§ **Available records**:
__________________________________________________
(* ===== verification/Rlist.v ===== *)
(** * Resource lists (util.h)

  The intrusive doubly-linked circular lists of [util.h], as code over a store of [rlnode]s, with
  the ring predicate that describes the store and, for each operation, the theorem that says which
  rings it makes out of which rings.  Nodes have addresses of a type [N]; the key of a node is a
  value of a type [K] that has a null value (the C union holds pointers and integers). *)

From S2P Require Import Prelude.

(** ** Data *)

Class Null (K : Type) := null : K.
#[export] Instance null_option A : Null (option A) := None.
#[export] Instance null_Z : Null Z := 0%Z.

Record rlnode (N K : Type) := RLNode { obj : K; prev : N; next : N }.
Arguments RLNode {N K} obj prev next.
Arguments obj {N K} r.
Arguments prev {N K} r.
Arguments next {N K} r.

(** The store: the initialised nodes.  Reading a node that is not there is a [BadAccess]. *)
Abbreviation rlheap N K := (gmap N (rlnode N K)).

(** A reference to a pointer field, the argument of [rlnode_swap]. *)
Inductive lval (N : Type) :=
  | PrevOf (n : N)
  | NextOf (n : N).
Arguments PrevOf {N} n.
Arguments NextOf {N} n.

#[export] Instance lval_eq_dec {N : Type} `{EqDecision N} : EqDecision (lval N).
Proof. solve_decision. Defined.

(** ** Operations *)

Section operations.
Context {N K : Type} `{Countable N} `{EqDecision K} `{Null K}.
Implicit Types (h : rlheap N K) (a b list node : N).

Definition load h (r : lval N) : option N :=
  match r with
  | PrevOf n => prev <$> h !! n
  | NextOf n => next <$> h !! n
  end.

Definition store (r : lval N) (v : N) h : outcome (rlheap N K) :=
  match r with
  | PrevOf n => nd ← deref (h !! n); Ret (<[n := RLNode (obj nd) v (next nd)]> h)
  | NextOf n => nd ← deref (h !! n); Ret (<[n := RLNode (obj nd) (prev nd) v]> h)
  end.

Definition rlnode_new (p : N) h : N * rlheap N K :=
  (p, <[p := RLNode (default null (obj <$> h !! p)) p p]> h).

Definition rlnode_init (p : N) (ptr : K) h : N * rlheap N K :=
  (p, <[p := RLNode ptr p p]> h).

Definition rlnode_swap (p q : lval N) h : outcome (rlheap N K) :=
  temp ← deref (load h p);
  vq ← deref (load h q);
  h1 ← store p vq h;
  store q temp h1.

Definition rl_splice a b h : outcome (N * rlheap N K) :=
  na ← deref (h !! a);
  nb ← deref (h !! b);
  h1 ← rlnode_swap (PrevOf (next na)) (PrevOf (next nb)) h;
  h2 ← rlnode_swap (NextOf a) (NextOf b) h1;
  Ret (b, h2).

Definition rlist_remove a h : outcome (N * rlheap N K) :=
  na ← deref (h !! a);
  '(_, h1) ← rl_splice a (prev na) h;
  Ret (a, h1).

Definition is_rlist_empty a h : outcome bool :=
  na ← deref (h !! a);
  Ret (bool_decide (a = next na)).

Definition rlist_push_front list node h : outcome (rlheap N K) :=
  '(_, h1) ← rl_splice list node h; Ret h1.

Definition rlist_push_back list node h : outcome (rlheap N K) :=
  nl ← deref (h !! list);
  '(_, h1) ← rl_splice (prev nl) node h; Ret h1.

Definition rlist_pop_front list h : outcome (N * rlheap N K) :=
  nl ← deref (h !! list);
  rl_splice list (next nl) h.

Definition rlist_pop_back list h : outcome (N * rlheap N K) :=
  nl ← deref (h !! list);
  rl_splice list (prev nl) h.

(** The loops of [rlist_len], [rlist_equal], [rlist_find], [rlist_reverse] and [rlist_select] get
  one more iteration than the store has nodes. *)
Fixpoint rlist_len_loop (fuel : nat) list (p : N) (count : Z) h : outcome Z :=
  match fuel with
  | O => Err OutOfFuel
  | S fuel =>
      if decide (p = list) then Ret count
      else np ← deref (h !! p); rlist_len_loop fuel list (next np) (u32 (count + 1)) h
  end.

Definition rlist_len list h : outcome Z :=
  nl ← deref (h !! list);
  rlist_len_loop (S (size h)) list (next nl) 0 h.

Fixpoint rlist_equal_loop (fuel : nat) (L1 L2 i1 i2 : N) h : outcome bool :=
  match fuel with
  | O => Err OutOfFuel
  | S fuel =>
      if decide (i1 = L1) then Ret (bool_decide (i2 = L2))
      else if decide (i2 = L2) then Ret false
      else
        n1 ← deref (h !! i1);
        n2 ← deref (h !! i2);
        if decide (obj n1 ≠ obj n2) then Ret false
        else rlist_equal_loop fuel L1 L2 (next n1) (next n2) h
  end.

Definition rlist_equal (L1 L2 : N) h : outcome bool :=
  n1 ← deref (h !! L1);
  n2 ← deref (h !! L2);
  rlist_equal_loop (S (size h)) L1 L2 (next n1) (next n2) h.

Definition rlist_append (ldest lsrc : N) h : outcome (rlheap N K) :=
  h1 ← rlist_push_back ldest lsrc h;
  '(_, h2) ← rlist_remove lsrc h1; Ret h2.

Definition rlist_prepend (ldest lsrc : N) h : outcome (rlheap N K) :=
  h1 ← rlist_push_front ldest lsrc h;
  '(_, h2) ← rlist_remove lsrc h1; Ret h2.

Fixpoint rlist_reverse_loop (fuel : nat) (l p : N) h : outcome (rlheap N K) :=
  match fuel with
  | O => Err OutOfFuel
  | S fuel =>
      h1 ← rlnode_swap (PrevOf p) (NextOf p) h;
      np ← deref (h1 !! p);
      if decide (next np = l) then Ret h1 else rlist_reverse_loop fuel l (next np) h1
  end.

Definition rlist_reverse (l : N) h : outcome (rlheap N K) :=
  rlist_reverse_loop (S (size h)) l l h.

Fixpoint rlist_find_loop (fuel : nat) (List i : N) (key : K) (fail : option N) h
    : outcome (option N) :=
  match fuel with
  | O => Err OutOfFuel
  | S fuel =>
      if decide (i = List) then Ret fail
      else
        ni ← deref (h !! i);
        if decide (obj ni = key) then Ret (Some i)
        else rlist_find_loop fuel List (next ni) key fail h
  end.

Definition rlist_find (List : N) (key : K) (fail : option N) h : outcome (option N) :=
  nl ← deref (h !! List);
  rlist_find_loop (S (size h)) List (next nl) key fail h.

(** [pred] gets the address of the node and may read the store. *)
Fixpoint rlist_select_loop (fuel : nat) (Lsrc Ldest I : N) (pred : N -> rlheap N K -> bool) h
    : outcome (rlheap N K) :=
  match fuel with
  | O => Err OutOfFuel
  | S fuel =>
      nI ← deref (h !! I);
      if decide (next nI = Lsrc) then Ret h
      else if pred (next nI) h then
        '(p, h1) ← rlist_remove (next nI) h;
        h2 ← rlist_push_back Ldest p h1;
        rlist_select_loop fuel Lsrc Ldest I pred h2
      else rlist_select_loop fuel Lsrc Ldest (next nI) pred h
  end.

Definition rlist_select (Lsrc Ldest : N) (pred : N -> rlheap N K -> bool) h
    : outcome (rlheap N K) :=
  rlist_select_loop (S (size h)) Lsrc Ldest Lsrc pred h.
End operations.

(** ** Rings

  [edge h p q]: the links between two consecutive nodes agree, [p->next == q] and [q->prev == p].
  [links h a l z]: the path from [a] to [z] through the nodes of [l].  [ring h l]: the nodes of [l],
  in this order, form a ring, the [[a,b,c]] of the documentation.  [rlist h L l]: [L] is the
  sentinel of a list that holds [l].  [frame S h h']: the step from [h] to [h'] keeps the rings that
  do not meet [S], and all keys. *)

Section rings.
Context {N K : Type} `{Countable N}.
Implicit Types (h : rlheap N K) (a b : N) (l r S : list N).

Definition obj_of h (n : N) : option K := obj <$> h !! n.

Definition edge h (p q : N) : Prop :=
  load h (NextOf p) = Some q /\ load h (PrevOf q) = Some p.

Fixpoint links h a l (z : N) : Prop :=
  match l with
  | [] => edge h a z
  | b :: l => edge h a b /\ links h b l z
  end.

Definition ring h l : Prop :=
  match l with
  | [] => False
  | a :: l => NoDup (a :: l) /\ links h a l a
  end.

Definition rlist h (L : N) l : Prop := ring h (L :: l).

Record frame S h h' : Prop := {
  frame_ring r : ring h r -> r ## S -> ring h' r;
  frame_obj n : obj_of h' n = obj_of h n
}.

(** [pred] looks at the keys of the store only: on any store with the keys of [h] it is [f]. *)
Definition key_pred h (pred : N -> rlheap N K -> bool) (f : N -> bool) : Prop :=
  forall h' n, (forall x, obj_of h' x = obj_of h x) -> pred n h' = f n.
__________________________________________________
§ **Required work**:
From the listing above, the lines starting with the one that has "(** A reference" and running through the one that has "Definition rlist_pop_front list" should be copied exactly, ends included.

§ **Output**:
(** A reference to a pointer field, the argument of [rlnode_swap]. *)
Inductive lval (N : Type) :=
  | PrevOf (n : N)
  | NextOf (n : N).
Arguments PrevOf {N} n.
Arguments NextOf {N} n.

#[export] Instance lval_eq_dec {N : Type} `{EqDecision N} : EqDecision (lval N).
Proof. solve_decision. Defined.

(** ** Operations *)

Section operations.
Context {N K : Type} `{Countable N} `{EqDecision K} `{Null K}.
Implicit Types (h : rlheap N K) (a b list node : N).

Definition load h (r : lval N) : option N :=
  match r with
  | PrevOf n => prev <$> h !! n
  | NextOf n => next <$> h !! n
  end.

Definition store (r : lval N) (v : N) h : outcome (rlheap N K) :=
  match r with
  | PrevOf n => nd ← deref (h !! n); Ret (<[n := RLNode (obj nd) v (next nd)]> h)
  | NextOf n => nd ← deref (h !! n); Ret (<[n := RLNode (obj nd) (prev nd) v]> h)
  end.

Definition rlnode_new (p : N) h : N * rlheap N K :=
  (p, <[p := RLNode (default null (obj <$> h !! p)) p p]> h).

Definition rlnode_init (p : N) (ptr : K) h : N * rlheap N K :=
  (p, <[p := RLNode ptr p p]> h).

Definition rlnode_swap (p q : lval N) h : outcome (rlheap N K) :=
  temp ← deref (load h p);
  vq ← deref (load h q);
  h1 ← store p vq h;
  store q temp h1.

Definition rl_splice a b h : outcome (N * rlheap N K) :=
  na ← deref (h !! a);
  nb ← deref (h !! b);
  h1 ← rlnode_swap (PrevOf (next na)) (PrevOf (next nb)) h;
  h2 ← rlnode_swap (NextOf a) (NextOf b) h1;
  Ret (b, h2).

Definition rlist_remove a h : outcome (N * rlheap N K) :=
  na ← deref (h !! a);
  '(_, h1) ← rl_splice a (prev na) h;
  Ret (a, h1).

Definition is_rlist_empty a h : outcome bool :=
  na ← deref (h !! a);
  Ret (bool_decide (a = next na)).

Definition rlist_push_front list node h : outcome (rlheap N K) :=
  '(_, h1) ← rl_splice list node h; Ret h1.

Definition rlist_push_back list node h : outcome (rlheap N K) :=
  nl ← deref (h !! list);
  '(_, h1) ← rl_splice (prev nl) node h; Ret h1.

Definition rlist_pop_front list h : outcome (N * rlheap N K) :=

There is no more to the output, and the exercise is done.